DIRECTIONS: Please return, word for word, the line containing "Crashed e None" and each line after it through the end of the data below, and nothing else.

Dataset entries
***
(** What the retrieval of today's messages gives. *)
Definition inbox (env : Env) : res (list PyzMessage) :=
  match imap_select_folder env "INBOX" false with
  | Raise e => Raise e
  | Ret _ =>
      match imap_search env ["FROM"; "uci@service-now.com"; "ON";
                             _get_local_time env "US/Pacific"] with
      | Raise e => Raise e
      | Ret email_ids =>
          match imap_fetch env email_ids with
          | Raise e => Raise e
          | Ret bodies => Ret (map (PyzMessage_factory env) bodies)
          end
      end
  end.

(** What the send operation reports for the link [m]. *)
Definition send_report (env : Env) (b : UciSupportBot) (m : Re.Match)
    : option (res (gmap string (Z * string))) :=
  match Re.group m "emails", Re.group m "subject", Re.group m "body" with
  | Some emails, Some subject, Some body =>
      Some (match as_string env (composed b emails subject body) with
            | Ret message =>
                smtp_sendmail env (_email b) (Py.split "," emails) message
            | Raise e => Raise e
            end)
  | _, _, _ => None
  end.

(** The errors the specification calls authentication or connection
    errors. *)
Definition auth_or_connection_error (e : exn) : bool :=
  match e with
  | LoginError | gaierror | SMTPAuthenticationError | ConnectionRefusedError => true
  | _ => false
  end.

(** Worlds for examples: the message with three links arrives and the
    reply is accepted; the IMAP login is refused; the SMTP login is
    refused; nothing has arrived yet; one of two recipients is refused. *)
Definition world_ok : Env :=
  sample_env (Ret tt) (Ret tt) ["no html here"; sample_html] (Ret ∅).
Definition world_imap_login_refused : Env :=
  sample_env (Raise LoginError) (Ret tt) [sample_html] (Ret ∅).
Definition world_smtp_login_refused : Env :=
  sample_env (Ret tt) (Raise SMTPAuthenticationError) [sample_html] (Ret ∅).
Definition world_empty_inbox : Env :=
  sample_env (Ret tt) (Ret tt) [] (Ret ∅).
Definition world_one_refused : Env :=
  sample_env (Ret tt) (Ret tt) [sample_html_two_recipients] (Ret one_refused).

(** The third match of [sample_html_two_recipients]. *)
Definition sample_match_two_recipients : Re.Match :=
  {| Re.m_start := 145; Re.m_end := 217;
     Re.m_groups := [("emails", "uci@service-now.com, help%40uci.edu");
                     ("subject", "Re:Check"); ("body", "Yes")] |}.

(** The store after a first run in which the reply was sent. *)
Definition after_first_reply : state :=
  snd (run_bot world_ok (fresh sample_bot)).



(** ** Percent-encoding, to state what decoding undoes *)

(** Every character of the text is ASCII. *)
Fixpoint all_ascii (s : string) : bool :=
  match s with
  | EmptyString => true
  | String c s' => Py.is_ascii c && all_ascii s'
  end.

(** The hexadecimal digit of a number below 16. *)
Definition hex_char (n : nat) : ascii :=
  ascii_of_nat (if n <? 10 then 48 + n else 55 + n).

(** A percent-encoding of a text: a character stands for itself when [safe]
    allows it and it is ASCII and not the percent sign; any other
    character is written [%XY] with the two digits of its code. *)
Fixpoint percent_encode (safe : ascii -> bool) (s : string) : string :=
  match s with
  | EmptyString => EmptyString
  | String c s' =>
      if safe c && Py.is_ascii c && negb (Ascii.eqb c "%")
      then String c (percent_encode safe s')
      else String "%"
             (String (hex_char (nat_of_ascii c / 16))
                (String (hex_char (nat_of_ascii c mod 16))
                   (percent_encode safe s')))
  end.

(** The first match of [sample_html], the link for the answer not today;
    its body is percent-encoded. *)
Definition sample_match_not_today : Re.Match :=
  {| Re.m_start := 8; Re.m_end := 72;
     Re.m_groups := [("emails", "uci@service-now.com");
                     ("subject", "Re:Check"); ("body", "Not%20today")] |}.

(** ** Further notions *)

(** The text a match of the pattern [p] with the groups [gs] covers: the
    literals of the pattern with the groups in between. *)
Fixpoint render (p : list Re.item) (gs : list (string * string)) : string :=
  match p with
  | [] => EmptyString
  | Re.Lit text :: p' => text +:+ render p' gs
  | Re.Group _ :: p' =>
      match gs with
      | (_, v) :: gs' => v +:+ render p' gs'
      | [] => EmptyString
      end
  end.

(** The pattern ends with a group. *)
Fixpoint ends_with_group (p : list Re.item) : bool :=
  match p with
  | [] => false
  | [Re.Group _] => true
  | _ :: p' => ends_with_group p'
  end.

(** The character [c] occurs in [s]. *)
Fixpoint has_char (c : ascii) (s : string) : bool :=
  match s with
  | EmptyString => false
  | String a s' => Ascii.eqb a c || has_char c s'
  end.

(** How many mails a trace records. *)
Fixpoint mails (t : list event) : nat :=
  match t with
  | [] => 0
  | smtp_mail_sent _ _ _ :: t' => S (mails t')
  | _ :: t' => mails t'
  end.

(** ** The main program *)

(** How the program stands after some iterations of its polling loop: the
    loop has ended, an exception has left the program (before the bot
    exists there is no store), or the loop is still going. *)
Inductive standing : Type :=
| Finished (st : state)
| Crashed (e : exn) (st : option state)
| Polling (st : state).

(** The [while] loop of the main program.  Each element of [ticks] is one
    iteration: [schedule.run_pending()] either finds the hourly job not yet
    due ([None]) or calls [bot.run_bot] in the world of that moment. *)
Fixpoint poll (ticks : list (option Env)) (st : state) : standing :=
  let '(email_sent, email_found) := bot_summary (self st) in
  if negb email_sent || negb email_found
  then match ticks with
       | [] => Polling st
       | None :: ticks' => poll ticks' st
       | Some env :: ticks' =>
           match run_bot env st with
           | (Ret _, st') => poll ticks' st'
           | (Raise e, st') => Crashed e (Some st')
           end
       end
  else Finished st.

(** The main program, with the two configuration values it reads, the
    world of its first run and the iterations of its loop. *)
Definition main (EMAIL PASSWORD : string) (env0 : Env)
    (ticks : list (option Env)) : standing :=
  match __init__ EMAIL PASSWORD "not today" with
  | Raise e => Crashed e None
  | Ret bot =>
      match run_bot env0 (fresh bot) with
      | (Raise e, st) => Crashed e (Some st)
      | (Ret _, st) => poll ticks st
      end
  end.

(** The events that release a session. *)
Definition is_release (e : event) : bool :=
  match e with
  | imap_closed | smtp_closed => true
  | _ => false
  end.

(** How often the character [c] occurs in [s]. *)
Fixpoint count_char (c : ascii) (s : string) : nat :=
  match s with
  | EmptyString => 0
  | String a s' => (if Ascii.eqb a c then 1 else 0) + count_char c s'
  end.

(** The sent flag is only true together with the found flag. *)
Definition sent_implies_found (b : UciSupportBot) : Prop :=
  _email_sent b = true -> _email_found b = true.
***
RESPONSE AREA:
  | Raise e => Crashed e None
  | Ret bot =>
      match run_bot env0 (fresh bot) with
      | (Raise e, st) => Crashed e (Some st)
      | (Ret _, st) => poll ticks st
      end
  end.

(** The events that release a session. *)
Definition is_release (e : event) : bool :=
  match e with
  | imap_closed | smtp_closed => true
  | _ => false
  end.

(** How often the character [c] occurs in [s]. *)
Fixpoint count_char (c : ascii) (s : string) : nat :=
  match s with
  | EmptyString => 0
  | String a s' => (if Ascii.eqb a c then 1 else 0) + count_char c s'
  end.

(** The sent flag is only true together with the found flag. *)
Definition sent_implies_found (b : UciSupportBot) : Prop :=
  _email_sent b = true -> _email_found b = true.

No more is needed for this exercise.